Segment Start: DATA UNDER STUDY

(** ** Contracts and schedules are kept *)

Lemma ledger_operations_leave_contracts (srv : Server) (o : operation) (db : DB) :
  match o with
  | Issue _ _ | SetStatus _ _ => True
  | _ =>
      transactions (perform srv o db) = transactions db
      /\ transaction_details (perform srv o db) = transaction_details db
  end.
Proof.
  destruct o as [rt req | id amount | id | rt req | id status]; simpl; auto.
  - unfold service.creditLimitService.Create.
    destruct (CreateCreditLimitRequest.Validate req); [| simpl; auto].
    open_ledger.
    destruct (First CreditLimit.ID _ (credit_limits db)); [simpl; auto |].
    unfold repository.creditLimitRepository.Create, Transaction,
      insert_credit_limit.
    destruct (int32 _); cbn [negb]; [| simpl; auto].
    destruct (credit_limit_row srv _); [| simpl; auto].
    destruct (has_id CreditLimit.ID _ (credit_limits db)); [simpl; auto |].
    destruct (has_id Customer.ID _ (customers db)); simpl; auto.
  - unfold service.creditLimitService.UpdateUsedAmount.
    destruct (f64.eqb amount f64.zero); [simpl; auto |]. open_ledger.
    destruct (First CreditLimit.ID _ (credit_limits db)) as [l |];
      [| simpl; auto].
    destruct (f64.ltb amount f64.zero
              && f64.ltb (f64.add (CreditLimit.UsedAmount l) amount) f64.zero);
      [simpl; auto |].
    destruct (f64.gtb amount f64.zero
              && f64.gtb (f64.add (CreditLimit.UsedAmount l) amount)
                   (CreditLimit.LimitAmount l));
      [simpl; auto |].
    destruct (repository.creditLimitRepository.UpdateUsedAmount srv id amount db)
      as [db2 o] eqn:H.
    apply creditLimitRepository_UpdateUsedAmount_outcome in H.
    assert (transactions db2 = transactions db
            /\ transaction_details db2 = transaction_details db) as Hgoal
      by (destruct H as [-> | [l2 [row [_ [_ [_ [_ ->]]]]]]]; simpl; auto).
    destruct o; exact Hgoal.
  - unfold service.creditLimitService.Delete. open_ledger.
    destruct (First CreditLimit.ID _ (credit_limits db)) as [l |] eqn:Hl;
      [| simpl; auto].
    destruct (f64.gtb (CreditLimit.UsedAmount l) f64.zero); [simpl; auto |].
    unfold repository.creditLimitRepository.Delete, Transaction. rewrite Hl.
    destruct (f64.gtb (CreditLimit.UsedAmount l) f64.zero); simpl; auto.
Qed.

(** What one operation does to the contracts: their terms stay, or one
    contract with a new key and a number that the server takes for new
    is appended; installments are only ever appended. *)
Lemma perform_contracts (srv : Server) (o : operation) (db : DB) :
  (map terms (transactions (perform srv o db)) = map terms (transactions db)
   \/ exists c,
       transactions (perform srv o db) = transactions db ++ [c]
       /\ has_id Transaction.ID (Transaction.ID c) (transactions db) = false
       /\ existsb (fun r => same srv (Transaction.ContractNumber r)
                              (Transaction.ContractNumber c))
            (transactions db) = false)
  /\ exists more,
      transaction_details (perform srv o db) = transaction_details db ++ more.
Proof.
  pose proof (ledger_operations_leave_contracts srv o db) as Hframe.
  destruct o as [rt req | id amount | id | rt req | id status];
    try (destruct Hframe as [HT HD]; rewrite HT, HD; split;
         [now left | exists []; now rewrite app_nil_r]).
  - simpl.
    destruct (service.transactionService.Create (transactions_svc srv) rt req db)
      as [db' r] eqn:H.
    simpl. apply Create_outcome in H.
    destruct H as [[-> _] | H];
      [split; [now left | exists []; now rewrite app_nil_r] |].
    destruct H as [customer [asset [cl [db5 [o H]]]]].
    destruct H as [_ [_ [_ [_ [_ [_ [_ [H5 [H6 _]]]]]]]]].
    apply transactionRepository_Create_commits in H5.
    destruct H5 as [l [ins [tx1 [tx2 [row1 [_ [_ [E1 [_ [E3 [_ Hdb5]]]]]]]]]]].
    pose proof (insert_transaction_tables _ _ _ _ E1) as [_ [_ [_ D1]]].
    apply insert_transaction_appends in E1.
    destruct E1 as [c [Hc [T1 [F1 N1]]]].
    apply transaction_row_Ok in Hc. destruct Hc as [C1 [_ [_ [C4 _]]]].
    apply insert_transaction_details_Ok in E3.
    destruct E3 as [_ [rows [_ [D3 [_ [_ [_ T3]]]]]]].
    apply creditLimitRepository_UpdateUsedAmount_outcome in H6.
    assert (transactions db' = transactions db5
            /\ transaction_details db' = transaction_details db5) as [HT HD]
      by (destruct H6 as [-> | [l2 [row2 [_ [_ [_ [_ ->]]]]]]]; simpl; auto).
    rewrite HT, HD. subst db5. simpl. split.
    + right. exists c. rewrite T3, T1, C1, C4. auto.
    + exists rows. now rewrite D3, D1.
  - simpl. unfold service.transactionService.UpdateStatus.
    destruct (TransactionStatus.IsValid status) eqn:Hv; cbn [negb];
      [| simpl; split; [now left | exists []; now rewrite app_nil_r]].
    open_coordinator.
    destruct (First Transaction.ID _ (transactions db)) as [t |] eqn:Ht;
      [| simpl; split; [now left | exists []; now rewrite app_nil_r]].
    cbn [TransactionRepository.UpdateStatus repository.transactionRepository.repo].
    unfold repository.transactionRepository.UpdateStatus, Transaction.
    cbv beta iota. rewrite Ht. unfold update_transaction_status.
    destruct (IsValid_column srv status Hv) as [-> ->]. simpl.
    split; [left | exists []; now rewrite app_nil_r].
    rewrite map_map. apply map_ext. intro r.
    now destruct (Transaction.ID r =? Transaction.ID t)%N.
Qed.

(** X15.  No sequence of operations deletes a contract or changes its
    terms (identifier, customer, asset, number, principal, fee, interest,
    duration, installment amount), and none deletes or changes an
    installment: the terms of the stored contracts and the stored
    installments are extended at the end, never rewritten. *)
Theorem contracts_and_schedules_are_kept
  (srv : Server) (ops : list operation) (db : DB) :
  (exists more,
     map terms (transactions (run srv ops db))
     = map terms (transactions db) ++ more)
  /\ (exists more,
        transaction_details (run srv ops db) = transaction_details db ++ more).
Proof.
  revert db. induction ops as [| o ops IH]; intro db; simpl.
  - split; exists []; now rewrite app_nil_r.
  - destruct (IH (perform srv o db)) as [[m1 H1] [m2 H2]].
    destruct (perform_contracts srv o db) as [HT [m3 HD]].
    fold (run srv ops (perform srv o db)). split.
    + rewrite H1. destruct HT as [-> | [c [-> _]]]; [now exists m1 |].
      exists (terms c :: m1). rewrite map_app, <- app_assoc. reflexivity.
    + rewrite H2, HD. exists (m3 ++ m2). now rewrite app_assoc.
Qed.

Lemma existsb_number_false (srv : Server) (rows : list Transaction.t)
  (number : string) :
  existsb (fun r => same srv (Transaction.ContractNumber r) number) rows = false ->
  ~ In number (map Transaction.ContractNumber rows).
Proof.
  intros H Hin. apply in_map_iff in Hin. destruct Hin as [r [Hr Hin]].
  assert (existsb (fun r => same srv (Transaction.ContractNumber r) number) rows
          = true) as E.
  { apply existsb_exists. exists r. split; [exact Hin |].
    unfold same. now rewrite Hr, String.eqb_refl. }
  congruence.
Qed.

Lemma has_transaction_id_false (rows : list Transaction.t) (id : UUID) :
  has_id Transaction.ID id rows = false -> ~ In id (map Transaction.ID rows).
Proof.
  unfold has_id. intros H Hin. apply in_map_iff in Hin.
  destruct Hin as [r [Hr Hin]].
  assert (existsb (fun r => (Transaction.ID r =? id)%N) rows = true) as E.
  { apply existsb_exists. exists r. split; [exact Hin |]. now apply N.eqb_eq. }
  congruence.
Qed.

Lemma map_terms_numbers (rows rows' : list Transaction.t) :
  map terms rows = map terms rows' ->
  map Transaction.ContractNumber rows = map Transaction.ContractNumber rows'
  /\ map Transaction.ID rows = map Transaction.ID rows'.
Proof.
  intro H. split.
  - assert (forall l, map Transaction.ContractNumber l
                      = map (fun p => match p with
                                      | (_, _, _, n, _, _, _, _, _) => n
                                      end) (map terms l)) as E
      by (intro l; rewrite map_map; reflexivity).
    now rewrite (E rows), (E rows'), H.
  - assert (forall l, map Transaction.ID l
                      = map (fun p => match p with
                                      | (i, _, _, _, _, _, _, _, _) => i
                                      end) (map terms l)) as E
      by (intro l; rewrite map_map; reflexivity).
    now rewrite (E rows), (E rows'), H.
Qed.

(** X16.  In a store in which no two contracts share a number or an
    identifier, no sequence of operations produces two contracts with
    the same number or the same identifier. *)
Theorem contract_numbers_stay_unique
  (srv : Server) (ops : list operation) (db : DB) :
  contracts_unique db -> contracts_unique (run srv ops db).
Proof.
  revert db. induction ops as [| o ops IH]; intros db Hu; simpl; [exact Hu |].
  apply IH. destruct Hu as [Hn Hi].
  destruct (perform_contracts srv o db) as [[HT | [c [HT [Hid Hnum]]]] _].
  - apply map_terms_numbers in HT. destruct HT as [E1 E2].
    unfold contracts_unique. now rewrite E1, E2.
  - unfold contracts_unique. rewrite HT, !map_app. simpl. split.
    + apply NoDup_app; [exact Hn | constructor; [intros [] | constructor] |].
      intros a Ha [<- | []]. now apply (existsb_number_false _ _ _ Hnum).
    + apply NoDup_app; [exact Hi | constructor; [intros [] | constructor] |].
      intros a Ha [<- | []]. now apply (has_transaction_id_false _ _ Hid).
Qed.

Lemma contract_numbers_stay_unique_witness :
  contracts_unique
    (run Examples.server
       [Issue (Examples.clock 2024 1 15) Examples.request6;
        Issue (Examples.clock 2024 2 15) Examples.request6;
        SetStatus 1000%N "active"]
       (Examples.store 6 1000000 0)).
Proof.
  apply (contract_numbers_stay_unique Examples.server
           [Issue (Examples.clock 2024 1 15) Examples.request6;
            Issue (Examples.clock 2024 2 15) Examples.request6;
            SetStatus 1000%N "active"]
           (Examples.store 6 1000000 0)).
  split; constructor.
Defined.
(** * Inventory service: item and photo lifecycle

    A shallow embedding of the two variants of the inventory HTTP service:
    the in-memory variant (module [Mem], a global [inventory] array and a
    [nextId] counter) and the SQL-backed variant (module [Sql], an [items]
    table reached through [dbClient.query]).  Both share the JavaScript value
    model, the cache directory on disk and the request/response types.

    Requests are handled one after the other, on a connected database.  A
    query throws when the server refuses one of its parameters: an id that is
    NaN or outside the range of the id column, a text holding a NUL byte, or
    an exhausted id sequence.  The SQL-backed handlers answer such an
    exception, and one thrown by [fs.unlinkSync], with 500. *)

From stdpp Require Import base decidable option list sorting gmap strings pretty.
From Stdlib Require Import ZArith Lia.

Local Open Scope string_scope.
Local Open Scope list_scope.
Local Open Scope Z_scope.

(** ** JavaScript values carried by request bodies

    [req.body] fields are parsed by [express.json], [express.urlencoded] or
    multer.  The scalar JSON values are modelled; numbers are the integers
    that JavaScript prints in decimal digits (magnitude below 10^21). *)

Inductive jsval : Type :=
  | JUndefined
  | JNull
  | JBool (b : bool)
  | JNum (n : Z)
  | JStr (s : string).

Global Instance jsval_eq_dec : EqDecision jsval.
Proof. solve_decision. Defined.

(** [ToBoolean]: what [if (v)], [!v], [v || w] and [v && w] test. *)
Definition truthy (v : jsval) : bool :=
  match v with
  | JUndefined | JNull => false
  | JBool b => b
  | JNum n => negb (Z.eqb n 0)
  | JStr s => negb (String.eqb s "")
  end.

(** [ToString], as used by string concatenation and by the SQL driver. *)
Definition js_to_string (v : jsval) : string :=
  match v with
  | JUndefined => "undefined"
  | JNull => "null"
  | JBool true => "true"
  | JBool false => "false"
  | JNum n => pretty n
  | JStr s => s
  end.

(** [a || b] *)
Definition js_or (a b : jsval) : jsval := if truthy a then a else b.

(** [v += s] with [s] a string: concatenation after [ToString]. *)
Definition js_append (v : jsval) (s : string) : jsval := JStr (js_to_string v +:+ s).

(** [v === 'on'] and the like: strict equality with a string literal. *)
Definition js_strict_eq_str (v : jsval) (s : string) : bool :=
  match v with
  | JStr t => String.eqb t s
  | _ => false
  end.
(** * Retrospective bot: Slack slash command relayed to Airtable

    Shallow embedding of [slack_retro_bot_to_airtable.py] and the
    properties of its command parser, item formatter, duplicate check,
    background sweep and response builder.

    A Python [str] is modelled by a [string] holding its UTF-8 bytes.
    Splitting, joining, replacing and comparing work on the bytes as they
    do on the code points.  White space is the white space of Unicode,
    read in its UTF-8 form.  The case mappings of Unicode are too large to
    be written here: the program is given over any case mapping that acts
    on ASCII text as Python's does. *)

From Stdlib Require Import String Ascii List Bool Arith PeanoNat Lia.
From Stdlib Require Import Sorted OrdersEx RelationClasses DecimalString.
Import ListNotations.
Local Open Scope string_scope.
Local Open Scope list_scope.

(** ** Python [str] operations *)

Module PyStr.

Definition dquote : ascii := "034"%char.
Definition backslash : ascii := "092"%char.
Definition space : ascii := " "%char.
Definition newline : string := String "010"%char EmptyString.
Definition dq : string := String dquote EmptyString.

Definition is_upper (c : ascii) : bool :=
  ((65 <=? nat_of_ascii c) && (nat_of_ascii c <=? 90))%nat.
(** Reading the fields of a declaration through its reference. *)
Definition readDirective (ref : DirectiveRef) : M GraphQLDirective :=
  fun m => Ok (declarations (heap m) ref) m.

Definition getStore : M State := fun m => Ok (heap m) m.

Definition emit (ev : Event) : M unit :=
  fun m => Ok tt {| heap := heap m;
                    createdVisitors := createdVisitors m;
                    log := log m ++ [ev] |}.

Definition setCreatedVisitors (cv : gmap string (list SchemaDirectiveVisitor))
  : M unit :=
  fun m => Ok tt {| heap := heap m; createdVisitors := cv; log := log m |}.

Definition getCreatedVisitors : M (gmap string (list SchemaDirectiveVisitor)) :=
  fun m => Ok (createdVisitors m) m.

(** [Object.create(null)]: a fresh empty object in the store. *)
Definition createObject : M ContextRef :=
  fun m =>
    let r := fresh (dom (objects (heap m))) in
    Ok r {| heap := {| schemas := schemas (heap m);
                       declarations := declarations (heap m);
                       objects := <[r := ∅]> (objects (heap m)) |};
            createdVisitors := createdVisitors m;
            log := log m |}.

(** The last argument node supplied under a name, if any. *)
Definition lastSupplied (argName : string) (argumentNodes : list ArgumentNode)
  : option ArgumentNode :=
  last (filter (fun arg => value (argument_name arg) = argName) argumentNodes).

(** ** The typed coercion of the [graphql] package *)

Module graphql.
Section Coercion.

(** [valueFromAST] of the [graphql] package: the value of a literal read at
    a declared type, nothing when the literal does not match the type. *)
Variable valueFromAST : ValueNode -> string -> option Value.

Segment End: DATA UNDER STUDY

Begin at the line above that has "destruct (f64.gtb (CreditLimit.UsedAmount l) f64.zero); [simpl;" and stop after the line that has "apply transactionRepository_Create_commits in", copying each line exactly and adding nothing else.

# [TASK ANSWER]
    destruct (f64.gtb (CreditLimit.UsedAmount l) f64.zero); [simpl; auto |].
    unfold repository.creditLimitRepository.Delete, Transaction. rewrite Hl.
    destruct (f64.gtb (CreditLimit.UsedAmount l) f64.zero); simpl; auto.
Qed.

(** What one operation does to the contracts: their terms stay, or one
    contract with a new key and a number that the server takes for new
    is appended; installments are only ever appended. *)
Lemma perform_contracts (srv : Server) (o : operation) (db : DB) :
  (map terms (transactions (perform srv o db)) = map terms (transactions db)
   \/ exists c,
       transactions (perform srv o db) = transactions db ++ [c]
       /\ has_id Transaction.ID (Transaction.ID c) (transactions db) = false
       /\ existsb (fun r => same srv (Transaction.ContractNumber r)
                              (Transaction.ContractNumber c))
            (transactions db) = false)
  /\ exists more,
      transaction_details (perform srv o db) = transaction_details db ++ more.
Proof.
  pose proof (ledger_operations_leave_contracts srv o db) as Hframe.
  destruct o as [rt req | id amount | id | rt req | id status];
    try (destruct Hframe as [HT HD]; rewrite HT, HD; split;
         [now left | exists []; now rewrite app_nil_r]).
  - simpl.
    destruct (service.transactionService.Create (transactions_svc srv) rt req db)
      as [db' r] eqn:H.
    simpl. apply Create_outcome in H.
    destruct H as [[-> _] | H];
      [split; [now left | exists []; now rewrite app_nil_r] |].
    destruct H as [customer [asset [cl [db5 [o H]]]]].
    destruct H as [_ [_ [_ [_ [_ [_ [_ [H5 [H6 _]]]]]]]]].
    apply transactionRepository_Create_commits in H5.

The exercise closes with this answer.